FIG. 5 is a diagram showing the relationship between the noise intensity of the semiconductor laser device and the normalized distance.

[Explanation of symbols]

 DESCRIPTION OF SYMBOLS 1 ... Semiconductor laser device, 2, 3 ... Semiconductor laser element, 4
... submount substrate (substrate), 5 ... n-type GaAs substrate,
6 ... n-type GaAs buffer layer, 7 ... n-type Al_{0. 6}Ga_0.4
As clad layer, 8 ... undoped Al_0.13Ga_0.87As
Active layer, 9 ... p-type Al_0.6Ga_0.4As cladding layer, 10
... p-type Al_0.2Ga_0.8As etching stop layer, 11
... p-type Al_0.6Ga_0.4As clad layer, 12 ... p-type Ga
As cap layer, 13, 23 ... ridge, 14 ... n-type G
aAs current confinement layer, 15 ... p-type GaAs contact layer,
16 ... p-type ohmic electrode, 17 ... n-type ohmic electrode
Pole, 18 ... n-type (Al_0.7Ga_0.3)_0.5In_0.5P crack
Doped layer, 19 ... undoped Ga _0.5In_0.5P active layer, 20
... p-type (Al_0.7Ga_0.3)_0.5In_0.5P cladding layer, 2
1 ... (Al_0.2Ga_0.8)_0.5In_0.5P etching stock
Layer, 22... P-type (Al_0.7Ga_0.3)_0.5In_0.5P class
Head layer, 24 mirror, 25 lens system, 26 optical disk
School

Claims (3)

[Claims] 1. A semiconductor laser device for reproducing an optical disk by using a plurality of self-oscillation type semiconductor laser elements mounted on a substrate and emitting laser beams of different wavelengths, wherein the plurality of semiconductors are A semiconductor laser device, wherein the laser elements have the same relaxation oscillation frequency. 2. A semiconductor laser device for reproducing an optical disk by using a plurality of self-oscillation type semiconductor laser elements which emit laser beams of different wavelengths formed on the same semiconductor substrate.

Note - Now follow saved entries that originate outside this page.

(* ===== verification/SinksFacts.v ===== *)
(** * What the sinks guarantee

    No sender ever meets a closed channel, buffers keep their bound, and every message that
    was pushed to a channel is accounted for; a push ends; and a full channel keeps the
    newest messages. *)

From stdpp Require Import base gmap list strings relations.
From S2P Require Import Prelude GoStrings Sinks.

Implicit Types (s : state) (c : nat) (ch : chan) (m : msg) (x y : sender).

(** ** The invariant *)

(** The messages of the senders in flight to a channel. *)
Definition pending c (l : list sender) : list msg := sd_msg <$> filter (λ x, sd_chan x = Some c) l.

Record chan_ok s c ch : Prop := mkChanOk {
  co_bound : (length (ch_buf ch) ≤ ch_cap ch)%nat;
  co_all : ch_got ch ++ ch_lost ch ++ ch_buf ch ++ pending c (s_flying s) ≡ₚ ch_pushed ch;
}.
Record pool_ok s : Prop := mkPoolOk {
  po_panic : s_panicked s = false;
  po_sinks : NoDup (filter (λ o, is_Some o) (s_sinks s));
  po_open : ∀ c, Some c ∈ s_sinks s → ∃ ch, at_chan s c = Some ch ∧ ch_closed ch = false;
  po_flying : ∀ x, x ∈ s_flying s → sd_chan x ∈ s_sinks s;
  po_chans : ∀ c ch, at_chan s c = Some ch → chan_ok s c ch;
}.

Lemma chan_ok_frame s s' c ch : s_flying s' = s_flying s → chan_ok s c ch → chan_ok s' c ch.
Proof. intros Hf [Hb Ha]. split; [done|]. by rewrite Hf. Qed.

Lemma pool_ok_new : pool_ok NewSinkPool.
Proof. split; simpl; [done|constructor|by intros c ?%not_elem_of_nil|by intros x ?%not_elem_of_nil|]. intros c ch Hc. unfold at_chan in Hc. simpl in Hc. by apply lookup_empty_Some in Hc. Qed.

(** ** Registration *)

Lemma at_on_chan s c c' f : at_chan (on_chan c f s) c' = if decide (c = c') then f <$> at_chan s c else at_chan s c'.
Proof. unfold at_chan, on_chan, set_chans. simpl. destruct (decide (c = c')) as [->|]; [by rewrite lookup_alter_eq|by rewrite lookup_alter_ne]. Qed.

Lemma register_ok s cap c : pool_ok s → s_flying s = [] → at_chan s c = None →
  pool_ok (On (Some c) (set_chans (<[c := new_chan cap]> (s_chans s)) s)).
Proof.
  intros [Hp Hn Ho Hf Hc] Hfl Hnew.
  assert (Some c ∉ s_sinks s) as Hnot by (intros Hin; destruct (Ho c Hin) as (ch & Hch & _); congruence).
  split; simpl; [done| | | |].
  - rewrite filter_app. apply NoDup_app. split; [done|]. split; [|rewrite filter_cons_True by done; apply NoDup_singleton].
    intros o [_ Ho']%list_elem_of_filter. rewrite filter_cons_True by done. intros ->%list_elem_of_singleton. done.
  - intros c' [Hin|[= ->]%list_elem_of_singleton]%elem_of_app; unfold at_chan; simpl.
    + rewrite lookup_insert_ne by (intros ->; done). by apply Ho.
    + exists (new_chan cap). by rewrite lookup_insert_eq.
  - rewrite Hfl. by intros x ?%not_elem_of_nil.
  - intros c' ch. unfold at_chan. simpl. intros [[<- <-]|[_ Hch]]%lookup_insert_Some.
    + split; [simpl; lia|]. unfold pending. simpl. by rewrite Hfl.
    + destruct (Hc c' ch Hch) as [Hb Ha]. by split.
Qed.

(** Closing a channel that is no longer in the pool. *)
Lemma close_ok s c : s_flying s = [] → pool_ok s → Some c ∉ s_sinks s →
  (∀ ch, at_chan s c = Some ch → ch_closed ch = false) → pool_ok (close c s).
Proof.
  intros Hfl [Hp Hn Ho Hf Hc] Hnot Hopen. unfold close. destruct (at_chan s c) as [ch|] eqn:Hch; [|by split].
  rewrite (Hopen ch eq_refl). split; simpl; [done|done| |done|].
  - intros c' Hin. rewrite at_on_chan. rewrite decide_False by (intros ->; done). by apply Ho.
  - intros c' ch'. rewrite at_on_chan. case_decide as Hd; [|intros Hch'; by destruct (Hc c' ch' Hch')].
    rewrite Hch. intros [= <-]. subst. destruct (Hc c' ch Hch) as [Hb Ha]. by split.
Qed.
Lemma remove_first_some o l l' : remove_first o l = Some l' → l ≡ₚ o :: l'.
Proof.
  revert l'. induction l as [|x l IH]; intros l'; simpl; [done|]. case_decide as Hd; [by intros [= <-]; subst|].
  destruct (remove_first o l) as [r|] eqn:E; [|done]. intros [= <-]. rewrite (IH r) by done. by rewrite Permutation_swap.
Qed.
(** A pool from which a channel was taken, still open. *)
Lemma taken_ok s o l' : pool_ok s → s_flying s = [] → s_sinks s ≡ₚ o :: l' →
  pool_ok (mkState (s_chans s) l' (s_flying s) (s_panicked s))
  ∧ ∀ c, o = Some c → Some c ∉ l' ∧ ∃ ch, at_chan s c = Some ch ∧ ch_closed ch = false.
Proof.
  intros [Hp Hn Ho Hf Hc] Hfl Hperm. rewrite Hperm in Hn. split.
  - split; simpl; [done| | | |by intros c ch Hch; apply (chan_ok_frame s), Hc].
    + destruct o; [|done]. rewrite filter_cons_True in Hn by done. by apply NoDup_cons in Hn as [_ ?].
    + intros c Hin. apply Ho. rewrite Hperm. by right.
    + rewrite Hfl. by intros x ?%not_elem_of_nil.
  - intros c ->. rewrite filter_cons_True in Hn by done. apply NoDup_cons in Hn as [Hn _]. split.
    + intros Hin. apply Hn, list_elem_of_filter. by split.
    + apply Ho. rewrite Hperm. by left.
Qed.
Lemma Off_ok s o : pool_ok s → s_flying s = [] → pool_ok (Off o s).
Proof.
  intros HI Hfl. unfold Off. destruct (remove_first o (s_sinks s)) as [l'|] eqn:E; [|done].
  destruct (taken_ok s o l' HI Hfl (remove_first_some _ _ _ E)) as [HI' Hc]. destruct o as [c|]; [|done].
  destruct (Hc c eq_refl) as (Hnot & ch & Hch & Hop). apply close_ok; [done|done|done|].
  intros ch' Hch'. unfold at_chan in *. simpl in Hch'. congruence.
Qed.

Wherein the relaxation oscillation frequency is the same. When wherein said semiconductor laser device and a distance between the optical disk H, light velocity c, and relaxation oscillation frequency of the semiconductor laser element and f _R, the plurality of semiconductor laser elements, f _R × 3. The method according to claim 1, wherein a relationship of (2H / c) ≒ 0.2 to 0.4 is satisfied.
13. The semiconductor laser device according to claim 1.